DATA EXTRACTS:

Lemma positions_take_drop {A : Type} (l : list A) (a n : Z) :
  0 ≤ a → 0 ≤ n →
  positions l a (a + n) = take (Z.to_nat n) (drop (Z.to_nat a) l).
Proof.
  intros Ha Hn. unfold positions, seqZ.
  replace (a + n - a) with n by lia.
  rewrite <- omap_lookup_seq.
  replace (seq (Z.to_nat a) (Z.to_nat n))
    with (Nat.add (Z.to_nat a) <$> seq 0 (Z.to_nat n))
    by (rewrite fmap_add_seq; f_equal; lia).
  rewrite !omap_fmap. apply omap_ext_all.
  intros k. rewrite decide_True by lia. f_equal. lia.
Qed.

Lemma positions_empty_range {A : Type} (l : list A) (a b : Z) :
  b ≤ a → positions l a b = [].
Proof.
  intros Hle. unfold positions, seqZ.
  replace (Z.to_nat (b - a)) with 0%nat by lia. done.
Qed.

(** For bounds that are not negative, Python's slice is the slice by
    positions. *)
Lemma py_slice_take_drop {A : Type} (l : list A) (a n : Z) :
  0 ≤ a → 0 ≤ n →
  py_slice l a (a + n) = take (Z.to_nat n) (drop (Z.to_nat a) l).
Proof.
  intros Ha Hn. unfold py_slice, slice_index.
  rewrite !(proj2 (Z.ltb_ge _ 0)) by lia.
  destruct (Z.le_gt_cases (Z.of_nat (length l)) a) as [Hout | Hin].
  - rewrite Z.min_r by lia. rewrite !drop_ge by lia. by rewrite !take_nil.
  - rewrite (Z.min_l a) by lia.
    destruct (Z.le_gt_cases (a + n) (Z.of_nat (length l))) as [Hfit | Hover].
    + rewrite Z.min_l by lia. f_equal. lia.
    + rewrite Z.min_r by lia.
      rewrite !take_ge; [done | |]; rewrite length_drop; lia.
Qed.

Lemma py_slice_positions {A : Type} (l : list A) (a n : Z) :
  0 ≤ a → 0 ≤ n → py_slice l a (a + n) = positions l a (a + n).
Proof.
  intros Ha Hn. by rewrite py_slice_take_drop, positions_take_drop.
Qed.

(** X11 (the page window).  For a page above 0 and a size from 0 to 100,
    [get_houses] returns the records at the positions [(page-1)*size] up to, not including,
    [(page-1)*size + size] of the filtered records, in store order; none
    when the filtered records end before the first of these positions. *)
Lemma get_houses_page (page size : Z) (c z : option string)
    (lo hi : option float) (s : list Row) :
  0 < page → 0 ≤ size → size ≤ 100 →
  get_houses page size c z lo hi s =
    positions (apply_filters c z lo hi s) ((page - 1) * size) ((page - 1) * size + size) ∧
  (Z.of_nat (length (apply_filters c z lo hi s)) ≤ (page - 1) * size →
   get_houses page size c z lo hi s = []).
Proof.
  intros Hpage Hsize _. unfold get_houses. split.
  - apply py_slice_positions; nia.
  - intros Hout. rewrite py_slice_take_drop by nia.
    rewrite drop_ge by lia. apply take_nil.
Qed.

(** The first page of ten on an unfiltered store of at least ten records:
    ten records, those at positions 0 to 9. *)
Lemma get_houses_first_ten (s : list Row) :
  (10 ≤ length s)%nat →
  get_houses 1 10 None None None None s = take 10 s ∧
  length (get_houses 1 10 None None None None s) = 10%nat ∧
  ∀ k : nat, (k < 10)%nat → get_houses 1 10 None None None None s !! k = s !! k.
Proof.
  intros Hlen.
  assert (Heq : get_houses 1 10 None None None None s = take 10 s).
  { unfold get_houses, apply_filters.
    apply (py_slice_take_drop s 0 10); lia. }
  rewrite Heq. split_and!; [done | rewrite length_take; lia |].
  intros k Hk. by apply lookup_take_lt.
Qed.

(** C3 fails on the code for a size below 0, which the declared bound
    [le=100] lets through.  The request [page=1, size=-1] on [two_rows]
    passes validation and is answered with the first record, where the
    positions from 0 up to, not including, -1 hold no record. *)
Theorem negative_size_is_not_a_page :
  query_ok 1 (-1) = true ∧
  houses_route (Some 1) (Some (-1)) None None None None two_rows =
    (inr [set_id (csv_row "Seattle" "WA 98133" 313000) 0], two_rows) ∧
  positions two_rows ((1 - 1) * -1) ((1 - 1) * -1 + -1) = [].
Proof. split_and!; reflexivity. Qed.

(** * Further properties of the handlers *)

(** ** What a search by id answers *)

Lemma get_house_first (house_id : Z) (s : list Row) :
  get_house house_id s =
    (match first_with_id house_id s with
     | Some r => inr r
     | None => inl not_found
     end, s).
Proof.
  unfold get_house, first_with_id.
  by destruct (list_find (has_id house_id) s) as [[i r]|].
Qed.

Lemma first_with_id_cons (x : Z) (a : Row) (l : list Row) :
  first_with_id x (a :: l) = if decide (id a = x) then Some a else first_with_id x l.
Proof.
  unfold first_with_id. simpl.
  destruct (decide (has_id x a)) as [H | H]; unfold has_id in H; simpl.
  - by rewrite decide_True.
  - rewrite decide_False by done.
    by destruct (list_find (has_id x) l) as [[i r]|].
Qed.

Lemma first_with_id_app (x : Z) (l1 l2 : list Row) :
  first_with_id x (l1 ++ l2) =
    match first_with_id x l1 with
    | Some r => Some r
    | None => first_with_id x l2
    end.
Proof.
  induction l1 as [|a l1 IH]; [done |].
  rewrite <- app_comm_cons, !first_with_id_cons.
  by destruct (decide (id a = x)).
Qed.

(** Replacing or removing a record that does not carry the id changes
    nothing for a search of that id. *)
Lemma first_with_id_middle (x : Z) (l1 l2 : list Row) (a : Row) :
  id a ≠ x → first_with_id x (l1 ++ a :: l2) = first_with_id x (l1 ++ l2).
Proof.
  intros Ha. rewrite !first_with_id_app, first_with_id_cons.
  by rewrite decide_False.
Qed.

Lemma first_with_id_absent (x : Z) (s : list Row) :
  x ∉ ids s → first_with_id x s = None.
Proof. intros H%find_id_None. unfold first_with_id. by rewrite H. Qed.

(** ** Each write touches one record *)

(** X6 (create).  A successful [create_house] makes the list one longer by
    appending, with the new id after the old ids, and every id other than
    the new one is answered by [get_house] as before. *)
Theorem create_keeps_other_records (h : House) (s s' : list Row) (r : Row) :
  create_house h s = (inr r, s') →
  length s' = S (length s) ∧
  ids s' = ids s ++ [id r] ∧
  ∀ x : Z, x ≠ id r → fst (get_house x s') = fst (get_house x s).
Proof.
  unfold create_house. destruct (py_max (ids s)) as [m|]; [|done].
  intros [= <- <-]. split_and!.
  - rewrite length_app. simpl. lia.
  - unfold ids. by rewrite fmap_app.
  - intros x Hx. rewrite !get_house_first. simpl.
    rewrite first_with_id_app, first_with_id_cons.
    rewrite decide_False by (simpl in *; congruence).
    by destruct (first_with_id x s).
Qed.

Lemma create_keeps_other_records_witness :
  create_house (body "Dallas" 250000) two_rows =
    (inr (set_id (body "Dallas" 250000) 2), three_rows) ∧
  length three_rows = S (length two_rows) ∧
  ids three_rows = ids two_rows ++ [id (set_id (body "Dallas" 250000) 2)] ∧
  ∀ x : Z, x ≠ id (set_id (body "Dallas" 250000) 2) →
    fst (get_house x three_rows) = fst (get_house x two_rows).
Proof.
  assert (Hc : create_house (body "Dallas" 250000) two_rows =
    (inr (set_id (body "Dallas" 250000) 2), three_rows)) by reflexivity.
  split; [exact Hc |].
  exact (create_keeps_other_records _ _ _ _ Hc).
Defined.

(** X7 (update).  [update_house] leaves the length of the list and the ids,
    position by position, as they were, and every id other than the one of
    the path is answered by [get_house] as before. *)
Theorem update_keeps_other_records (house_id : Z) (h : House) (s : list Row) :
  length (snd (update_house house_id h s)) = length s ∧
  ids (snd (update_house house_id h s)) = ids s ∧
  ∀ x : Z, x ≠ house_id →
    fst (get_house x (snd (update_house house_id h s))) = fst (get_house x s).
Proof.
  split_and!.
  - rewrite <- (length_fmap id), update_house_ids. apply length_fmap.
  - apply update_house_ids.
  - intros x Hx. rewrite !get_house_first. simpl. unfold update_house.
    destruct (list_find (has_id house_id) s) as [[i old]|] eqn:Hf; [|done].
    apply find_id_Some in Hf as (Hi & Hold & _). simpl.
    rewrite insert_take_drop by (by eapply lookup_lt_Some).
    rewrite <- (take_drop_middle s i old Hi) at 3.
    rewrite !first_with_id_middle; [done | congruence | simpl; congruence].
Qed.
(** ** Hashes in upper case *)

(** X11. The parser accepts the hexadecimal digits [A] to [F] in a hash, but
    [Verify] compares the recorded hash with the lower-case digest byte for
    byte: an entry whose hash is not all lower case never verifies, whatever
    its file holds. *)
Theorem upper_case_hash_never_verifies w dir h rest :
  isHash h = true -> isLowerHash h = false ->
  strings.Contains1 strings.LF rest = false ->
  exists c,
    entryOfLine dir (h +:+ " *" +:+ rest) = Some c
    /\ Hash c = h
    /\ fst (Checksum_Verify w c) = false
    /\ classify w c <> ClassOK.
Proof.
  intros Hh Hlow Hlf.
  destruct (entryOfLine_hash dir h rest Hh Hlf) as (c & Hc & Hhash).
  exists c. split; [exact Hc|]. split; [exact Hhash|].
  assert (Hv : fst (Checksum_Verify w c) = false).
  { unfold Checksum_Verify.
    destruct (generateMd5 w (Path c)) as [newHash|err] eqn:Hgen; [|reflexivity].
    destruct (String.eqb_spec (Hash c) newHash) as [Heq|]; [|reflexivity].
    apply generateMd5_lower in Hgen. congruence. }
  split; [exact Hv|].
  unfold classify. destruct (Checksum_Verify w c) as [[|] [err|]];
    simpl in Hv; congruence.
Qed.

Lemma upper_case_hash_never_verifies_witness :
  exists c,
    entryOfLine "/d" ("900150983CD24FB0D6963F7D28E17F72" +:+ " *" +:+ "c.txt") = Some c
    /\ Hash c = "900150983CD24FB0D6963F7D28E17F72"
    /\ fst (Checksum_Verify updateDisk c) = false
    /\ classify updateDisk c <> ClassOK.
Proof.
  apply (upper_case_hash_never_verifies updateDisk "/d"
           "900150983CD24FB0D6963F7D28E17F72" "c.txt"); reflexivity.
Defined.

TRY IT:
Can you write out the lines above, from the first one through the one containing "(** X11 (the", exactly as they appear and nothing more?

SOLUTION TO THE PROBLEM:
Lemma positions_take_drop {A : Type} (l : list A) (a n : Z) :
  0 ≤ a → 0 ≤ n →
  positions l a (a + n) = take (Z.to_nat n) (drop (Z.to_nat a) l).
Proof.
  intros Ha Hn. unfold positions, seqZ.
  replace (a + n - a) with n by lia.
  rewrite <- omap_lookup_seq.
  replace (seq (Z.to_nat a) (Z.to_nat n))
    with (Nat.add (Z.to_nat a) <$> seq 0 (Z.to_nat n))
    by (rewrite fmap_add_seq; f_equal; lia).
  rewrite !omap_fmap. apply omap_ext_all.
  intros k. rewrite decide_True by lia. f_equal. lia.
Qed.

Lemma positions_empty_range {A : Type} (l : list A) (a b : Z) :
  b ≤ a → positions l a b = [].
Proof.
  intros Hle. unfold positions, seqZ.
  replace (Z.to_nat (b - a)) with 0%nat by lia. done.
Qed.

(** For bounds that are not negative, Python's slice is the slice by
    positions. *)
Lemma py_slice_take_drop {A : Type} (l : list A) (a n : Z) :
  0 ≤ a → 0 ≤ n →
  py_slice l a (a + n) = take (Z.to_nat n) (drop (Z.to_nat a) l).
Proof.
  intros Ha Hn. unfold py_slice, slice_index.
  rewrite !(proj2 (Z.ltb_ge _ 0)) by lia.
  destruct (Z.le_gt_cases (Z.of_nat (length l)) a) as [Hout | Hin].
  - rewrite Z.min_r by lia. rewrite !drop_ge by lia. by rewrite !take_nil.
  - rewrite (Z.min_l a) by lia.
    destruct (Z.le_gt_cases (a + n) (Z.of_nat (length l))) as [Hfit | Hover].
    + rewrite Z.min_l by lia. f_equal. lia.
    + rewrite Z.min_r by lia.
      rewrite !take_ge; [done | |]; rewrite length_drop; lia.
Qed.

Lemma py_slice_positions {A : Type} (l : list A) (a n : Z) :
  0 ≤ a → 0 ≤ n → py_slice l a (a + n) = positions l a (a + n).
Proof.
  intros Ha Hn. by rewrite py_slice_take_drop, positions_take_drop.
Qed.

(** X11 (the page window).  For a page above 0 and a size from 0 to 100,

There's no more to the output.